Part of the problem in those waters is that any course alteration to avoid another ship can easily put you onto another imminent collision course with yet another ship. Everyone depends on everyone else to follow some sort of rational and consistent course and speed to make it work.
 
The vessel carrying the McCain is being diverted to the PI due to a 4 inch crack that needs to be attended to in a harbor.

https://www.stripes.com/news/pacific/new-hull-crack-typhoon-divert-collision-damaged-uss-mccain-to-philippines-1.493644
 
Enough repairs to get her back in service, till a new hull is built and she is stripped of her weapons and sensors?
 
Bumped with the latest - NTSB report out ...
Insufficient training, severe fatigue and a lack of oversight led to a fatal 2017 Navy collision near Singapore, according to a damning new report from a government agency charged with investigating major accidents.

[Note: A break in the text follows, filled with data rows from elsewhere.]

(** A row of RIP.APP_PEDIDOS: the columns the UPDATE writes, and the
    remaining ones (order_number, status, created_at, notes) untouched. *)
Record pedido := {
  p_id : Z;
  p_data : order_data;
  p_updated_at : Z;
  p_other : row
}.

(** A row of RIP.APP_PEDIDOS_ITEMS.  The INSERT gives no [id] and the SELECT
    reads one: the key is generated by the table. *)
Record item_row := {
  i_id : Z;
  i_order_id : Z;
  i_item : item_input
}.

(** Modelled from the spec: the tables behind [executeQuery] (module
    [@/lib/db] and the SQL Server schema are not part of the route).  A table
    is the list of its rows in insertion order; the two link tables hold
    (pedido_id, camion_id) and (pedido_id, chofer_id) pairs.  Values are
    stored as bound, without the rounding a column type may apply.
    [getdate] is the server clock read by GETDATE(). *)
Record database := {
  pedidos : list pedido;
  pedidos_items : list item_row;
  next_item_id : Z;
  pedidos_camiones : list (Z * value);
  pedidos_choferes : list (Z * value);
  getdate : Z
}.

Definition update_pedido (id : Z) (d : order_data) (now : Z) (p : pedido) : pedido :=
  if p_id p =? id
  then {| p_id := p_id p; p_data := d; p_updated_at := now; p_other := p_other p |}
  else p.

Definition other_order {A : Type} (key : A -> Z) (id : Z) (r : A) : bool :=
  negb (key r =? id).

(** The effect of one statement that succeeds.  SELECTs change nothing;
    UPDATE rewrites the header with that id; DELETE removes every row of the
    order; INSERT adds one row. *)
Definition apply_stmt (s : stmt) (d : database) : database :=
  match s with
  | SelectOrder _ | SelectItems _ | SelectTrucks _ | SelectDrivers _ => d
  | UpdateOrder id data =>
      {| pedidos := List.map (update_pedido id data (getdate d)) (pedidos d);
         pedidos_items := pedidos_items d;
         next_item_id := next_item_id d;
         pedidos_camiones := pedidos_camiones d;
         pedidos_choferes := pedidos_choferes d;
         getdate := getdate d |}
  | DeleteItems id =>
      {| pedidos := pedidos d;
         pedidos_items := filter (other_order i_order_id id) (pedidos_items d);
         next_item_id := next_item_id d;
         pedidos_camiones := pedidos_camiones d;
         pedidos_choferes := pedidos_choferes d;
         getdate := getdate d |}
  | InsertItem id item =>
      {| pedidos := pedidos d;
         pedidos_items :=
           pedidos_items d ++
           [{| i_id := next_item_id d; i_order_id := id; i_item := item |}];
         next_item_id := next_item_id d + 1;
         pedidos_camiones := pedidos_camiones d;
         pedidos_choferes := pedidos_choferes d;
         getdate := getdate d |}
  | DeleteTrucks id =>
      {| pedidos := pedidos d;
         pedidos_items := pedidos_items d;
         next_item_id := next_item_id d;
         pedidos_camiones := filter (other_order fst id) (pedidos_camiones d);
         pedidos_choferes := pedidos_choferes d;
         getdate := getdate d |}
  | InsertTruck id camion =>
      {| pedidos := pedidos d;
         pedidos_items := pedidos_items d;
         next_item_id := next_item_id d;
         pedidos_camiones := pedidos_camiones d ++ [(id, camion)];
         pedidos_choferes := pedidos_choferes d;
         getdate := getdate d |}
  | DeleteDrivers id =>
      {| pedidos := pedidos d;
         pedidos_items := pedidos_items d;
         next_item_id := next_item_id d;
         pedidos_camiones := pedidos_camiones d;
         pedidos_choferes := filter (other_order fst id) (pedidos_choferes d);
         getdate := getdate d |}
  | InsertDriver id chofer =>
      {| pedidos := pedidos d;
         pedidos_items := pedidos_items d;
         next_item_id := next_item_id d;
         pedidos_camiones := pedidos_camiones d;
         pedidos_choferes := pedidos_choferes d ++ [(id, chofer)];
         getdate := getdate d |}
  end.
(** * Megatron-DeepSpeed: the training test harness and the eval adapter

    A shallow embedding of [tests/test_training.py] and
    [tools/eval_harness.py].

    Python [str] values are modelled as [string] (ASCII characters), Python
    [int] values as [Z], Python lists as [list].  An exception raised by the
    code is the left injection of a sum; state (the file system, the world the
    training job runs in) is passed explicitly. *)

From Stdlib Require Import ZArith Lia List Ascii String.
From Stdlib Require Import DecimalString DecimalPos DecimalZ.
From stdpp Require Import base gmap strings list fin_maps.
Import ListNotations.

Local Open Scope Z_scope.
Local Open Scope string_scope.

(** ** Exceptions and results *)

Inductive exn : Type :=
| ValueError (msg : string)
| AssertionError (msg : string)
| AttributeError (attr : string)
| IsADirectoryError (path : string)
| FileNotFoundError (path : string)
| ExternalError (msg : string).

Definition result (A : Type) : Type := (exn + A)%type.

(** ** Python string primitives used by the harness *)

Module PyStr.

(** [str.isspace] on one ASCII character: TAB, LF, VT, FF, CR, the four
    separators FS GS RS US, and the space. *)
Definition is_space (c : ascii) : bool :=
  let n := nat_of_ascii c in
  ((9 <=? n)%nat && (n <=? 13)%nat) || ((28 <=? n)%nat && (n <=? 32)%nat).

(** [s.split()]: the maximal runs of non-whitespace characters, in order.
    [tok] is the run being read. *)
Fixpoint split_from (tok : string) (s : string) : list string :=
  match s with
  | EmptyString => if String.eqb tok "" then [] else [tok]
  | String c s' =>
      if is_space c
      then (if String.eqb tok "" then split_from "" s'
            else tok :: split_from "" s')
      else split_from (tok +:+ String c "") s'
  end.

Definition split (s : string) : list string := split_from "" s.

(** [needle in hay] for two strings. *)
Fixpoint contains (needle hay : string) : bool :=
  String.prefix needle hay ||
  match hay with
  | EmptyString => false
  | String _ hay' => contains needle hay'
  end.

(** [str(n)] and the [{n}] of an f-string, for an [int]. *)
Definition of_int (n : Z) : string := NilZero.string_of_int (Z.to_int n).

(** [int(s)] on a decimal literal; [None] where Python raises. *)
Definition to_int (s : string) : option Z :=
  option_map Z.of_int (NilZero.int_of_string s).

End PyStr.

(** ** tests/test_training.py: module-level functions *)

(** [get_launcher(num_gpus)] *)
Definition get_launcher (num_gpus : Z) : list string :=
  PyStr.split ("deepspeed --num_nodes 1 --num_gpus " +:+ PyStr.of_int num_gpus).

(** [get_3d_dimensions()]; the accelerator count read from
    [get_gpu_count()] is the argument.  The result is
    [(pp_size, tp_size, dp_size)]. *)
Definition get_3d_dimensions (gpu_count : Z) : Z * Z * Z :=
  let num_gpus := gpu_count in
  let dp_size := 1 in
  if num_gpus >=? 4 then (2, 2, dp_size)
  else if num_gpus >=? 2 then (2, 1, dp_size)
  else (1, 1, dp_size).

(** ** The test case object

    The attributes [MegDSTestTraining] inherits from [TestCasePlus]
    (megatron.testing_utils, not part of this repository fragment): they are
    resolved paths, filled in by the framework's own [setUp]. *)
Record TestCasePlus : Type := {
  data_dir : string;
  test_file_dir_str : string;
  src_dir : string;
  repo_root_dir_str : string
}.

(** [MegDSTestTraining.get_variation_config(self, variation, output_dir)];
    [gpu_count] is what [get_gpu_count()] answers.  Returns
    [(args, ds_args, num_gpus)] or raises [ValueError]. *)
Definition get_variation_config (self : TestCasePlus) (gpu_count : Z)
    (variation output_dir : string) : result (list string * list string * Z) :=
  let data_dir := data_dir self +:+ "/gpt2" in
  let '(pp_size, tp_size, dp_size) := get_3d_dimensions gpu_count in
  let num_gpus := pp_size * tp_size * dp_size in
  let n_samples := 300 in
  let exit_interval := 20 in
  let seq_len := 128 in
  if String.eqb variation "base" then
    let args :=
      PyStr.split
        ("
                --tensor-model-parallel-size " +:+ PyStr.of_int tp_size +:+ "
                --pipeline-model-parallel-size " +:+ PyStr.of_int pp_size +:+ "
                --distributed-backend nccl

                --num-layers 2
                --hidden-size 64
                --num-attention-heads 2
                --seq-length " +:+ PyStr.of_int seq_len +:+ "
                --max-position-embeddings 1024
                --micro-batch-size 1
                --rampup-batch-size 2 2 " +:+ PyStr.of_int n_samples +:+ "
                --global-batch-size 16
                --train-samples " +:+ PyStr.of_int n_samples +:+ "

                --optimizer adam
                --adam-beta1 0.9
                --adam-beta2 0.95
                --adam-eps 1e-8
                --lr 1e-4
                --lr-warmup-samples 5
                --lr-decay-samples 6
                --clip-grad 1.0
                --weight-decay 1e-1
                --fp16

                --log-interval 5
                --save-interval 10
                --eval-interval 10
                --eval-iters 5
                --checkpoint-activations
                --glu-activation geglu
                --exit-interval " +:+ PyStr.of_int exit_interval +:+ "

                --merge-file " +:+ data_dir +:+ "/gpt2-tiny-merges.txt
                --vocab-file " +:+ data_dir +:+ "/gpt2-tiny-vocab.json
                --save " +:+ output_dir +:+ "/checkpoints
                --load " +:+ output_dir +:+ "/checkpoints
                --data-path " +:+ data_dir +:+ "/meg-gpt2-openwebtext_text_document
                --codecarbon-dir " +:+ output_dir +:+ "/codecarbon
                --tensorboard-dir " +:+ output_dir +:+ "/tensorboard
                --tensorboard-queue-size 5
                --log-timers-to-tensorboard
                --log-batch-size-to-tensorboard
                --log-validation-ppl-to-tensorboard
            ") in
    let ds_args :=
      PyStr.split
        ("
                --deepspeed
                --deepspeed_config " +:+ test_file_dir_str self +:+ "/ds_config.json
                --zero-stage 1
                --deepspeed-activation-checkpointing
            ") in
    inr (args, ds_args, num_gpus)
  else if String.eqb variation "cl" then
    let lr_decay_samples := 6 in
    let lr_decay_tokens := lr_decay_samples * seq_len in
    let train_tokens := n_samples * seq_len in
    let args :=
      PyStr.split
        ("
                --tensor-model-parallel-size " +:+ PyStr.of_int tp_size +:+ "
                --pipeline-model-parallel-size " +:+ PyStr.of_int pp_size +:+ "
                --distributed-backend nccl

                --num-layers 2
                --hidden-size 64
                --num-attention-heads 2
                --seq-length " +:+ PyStr.of_int seq_len +:+ "
                --max-position-embeddings 1024
                --micro-batch-size 1
                --global-batch-size 16
                --train-samples " +:+ PyStr.of_int (n_samples * 2) +:+ "
                --train-tokens " +:+ PyStr.of_int train_tokens +:+ "

                --optimizer adam
                --adam-beta1 0.9
                --adam-beta2 0.95
                --adam-eps 1e-8
                --lr 1e-4
                --lr-warmup-samples 5
                --lr-decay-tokens " +:+ PyStr.of_int lr_decay_tokens +:+ "
                --clip-grad 1.0
                --weight-decay 1e-1
                --fp16

                --log-interval 5
                --save-interval 10
                --eval-interval 10
                --eval-iters 5
                --checkpoint-activations
                --glu-activation geglu
                --exit-interval " +:+ PyStr.of_int exit_interval +:+ "

                --merge-file " +:+ data_dir +:+ "/gpt2-tiny-merges.txt
                --vocab-file " +:+ data_dir +:+ "/gpt2-tiny-vocab.json
                --save " +:+ output_dir +:+ "/checkpoints
                --load " +:+ output_dir +:+ "/checkpoints
                --data-path " +:+ data_dir +:+ "/meg-gpt2-openwebtext_text_document
                --codecarbon-dir " +:+ output_dir +:+ "/codecarbon
                --tensorboard-dir " +:+ output_dir +:+ "/tensorboard
                --tensorboard-queue-size 5
                --log-timers-to-tensorboard
                --log-batch-size-to-tensorboard
                --log-validation-ppl-to-tensorboard
            ") in
    let ds_args :=
      PyStr.split
        ("
                --deepspeed
                --deepspeed_config " +:+ test_file_dir_str self +:+ "/ds_config_cl.json
                --zero-stage 1
                --deepspeed-activation-checkpointing
            ") in
    inr (args, ds_args, num_gpus)
  else
    inl (ValueError ("Don't know of variation " +:+ variation)).
Lemma pick_majority_spec majority k : forall i result,
  dims majority -> (i + k <= 12)%nat -> (i + k <= length result)%nat ->
  exists res,
    pick_majority k i majority result = Done res /\
    length res = length result /\
    (forall p, (i <= p < i + k)%nat ->
       res !! p = Some (vote (cell majority p 0) (cell majority p 1)
                             (cell majority p 2))) /\
    (forall p, (p < i)%nat \/ (i + k <= p)%nat -> res !! p = result !! p).
Proof.
  induction k as [| k IH]; intros i result Hdims Hik Hlen.
  - exists result. split; [reflexivity |]. split; [reflexivity |].
    split; [intros p Hp; lia | reflexivity].
  - destruct Hdims as [Hl Hrows].
    destruct (lookup_lt_is_Some_2 majority i) as [row Hrow]; [lia |].
    assert (Hrow3 : length row = 3%nat)
      by (rewrite Forall_lookup in Hrows; exact (Hrows i row Hrow)).
    destruct row as [| m0 [| m1 [| m2 [| ? ?]]]]; try discriminate.
    destruct (IH (S i) (<[i := vote m0 m1 m2]> result) (conj Hl Hrows))
      as (res & Hrun & Hlr & Hnew & Hold);
      [lia | rewrite length_insert; lia |].
    exists res. split; [| split; [| split]].
    + cbn [pick_majority]. unfold load, obind at 1. rewrite Hrow.
      cbn [lookup list_lookup obind]. unfold store, obind at 1.
      rewrite decide_True by lia. exact Hrun.
    + rewrite Hlr. apply length_insert.
    + intros p Hp. destruct (decide (p = i)) as [-> | Hne].
      * rewrite Hold by lia. rewrite list_lookup_insert_eq by lia.
        unfold cell. rewrite Hrow. reflexivity.
      * apply Hnew. lia.
    + intros p Hp. rewrite Hold by lia. apply list_lookup_insert_ne. lia.
Qed.

(** What lines 191-226 do on the attempts the reading loop has
    recorded. *)
Lemma report_spec codes valid result st :
  attempts_ok valid codes -> length result = 13%nat ->
  exists res s dl,
    report codes valid zeros result st =
      Done (res, logged ([Delay_ms 1250; Println_str "DEBUG: ####";
                          Println_str s] ++ dl ++
                         [Println_str "DEBUG: ####"]) st) /\
    debug_lines dl = true /\
    cstring res = Done s /\ String.length s = 12%nat /\
    length res = 13%nat /\ res !! 12%nat = Some NUL /\
    forall p, (p < 12)%nat ->
      res !! p = Some (vote (votes valid codes p "0"%char)
                            (votes valid codes p "1"%char)
                            (votes valid codes p "F"%char)).
Proof.
  intros Hatt Hlen.
  destruct (dump_codes_spec codes valid (Z.to_nat resend_count) 0 zeros
              (logged [Println_str "DEBUG: ####"] st) dims_zeros)
    as (m' & dl & Hdump & Hdl & Hd' & Hcells).
  { intros j Hj. apply Hatt. lia. }
  { intros p c _ _. rewrite cell_zeros. unfold resend_count. lia. }
  destruct (pick_majority_spec m' 12 0 result Hd') as (res1 & Hpick & Hl1 & Hnew & _);
    [lia | lia |].
  assert (Hvotes : forall p, (p < 12)%nat ->
            <[12%nat := NUL]> res1 !! p =
            Some (vote (votes valid codes p "0"%char)
                       (votes valid codes p "1"%char)
                       (votes valid codes p "F"%char))).
  { intros p Hp. rewrite list_lookup_insert_ne by lia.
    rewrite Hnew by lia.
    rewrite !Hcells by lia. rewrite !cell_zeros. reflexivity. }
  assert (Hnul : <[12%nat := NUL]> res1 !! 12%nat = Some NUL)
    by (apply list_lookup_insert_eq; lia).
  destruct (cstring_complete (<[12%nat := NUL]> res1)) as (s & Hs & Hslen).
  { split; [| exact Hnul].
    intros p Hp. eexists. split; [apply Hvotes; exact Hp | apply vote_is_symbol]. }
  exists (<[12%nat := NUL]> res1), s, dl.
  split; [| split; [exact Hdl | split; [exact Hs | split; [exact Hslen |]]]].
  - unfold report, Serial_println, delay. rewrite bind_emit.
    rewrite (bind_Done _ _ _ _ _ Hdump).
    rewrite (bind_lift_Done _ res1) by exact Hpick.
    rewrite bind_store_ok by lia.
    rewrite (bind_lift_Done _ s) by exact Hs.
    rewrite !bind_emit. unfold ret. rewrite !logged_logged.
    rewrite <- !app_assoc. reflexivity.
  - split; [rewrite length_insert; congruence |].
    split; [exact Hnul | exact Hvotes].
Qed.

Officials with the National Transportation Safety Board slammed the Navy for a series of failures that contributed to the August 2017 collision between the destroyer John S. McCain and Alnic MC, a Liberian-flagged oil tanker near the Singapore Strait.

The accident, which tore a 28-foot hole through the McCain's hull below the waterline, was the second of two fatal Navy collisions in the region that summer. Ten McCain sailors were killed in the collision, just months after seven others died when the destroyer Fitzgerald slammed into a container ship off the coast of Japan.

"The NTSB concludes that the Navy failed to provide effective oversight of the John S McCain in the areas of bridge operating procedures, crew training, and fatigue mitigation," the report*, which was released Monday, states ...
* - 57 page PDF
 
Frustrates me to no end that I've seen detailed public reports on USN, RAN, RN and other navies incidents, but never even saw so much as an executive summary from any of the BOIs that have been done and subsequently buried.  Even Technical and summary investigations are really hard to find, and there is never any real follow up with the results and outcome.  Especially frustrating when you are involved in the incident or possibly responsible for any follow up, as you have no idea what they looked at or what conclusions they came to, and things just tick through the rumour mill instead. The PRO fire and ALG collision are the two most obvious, but there were all kinds of smaller investigations into fuel spills, halon releases etc that get done and tucked away. There was a very high level brief following the PRO incident, but the actual BOI never saw the light of day, so the sequence of events and decision points are things you get second and third hand over a pint.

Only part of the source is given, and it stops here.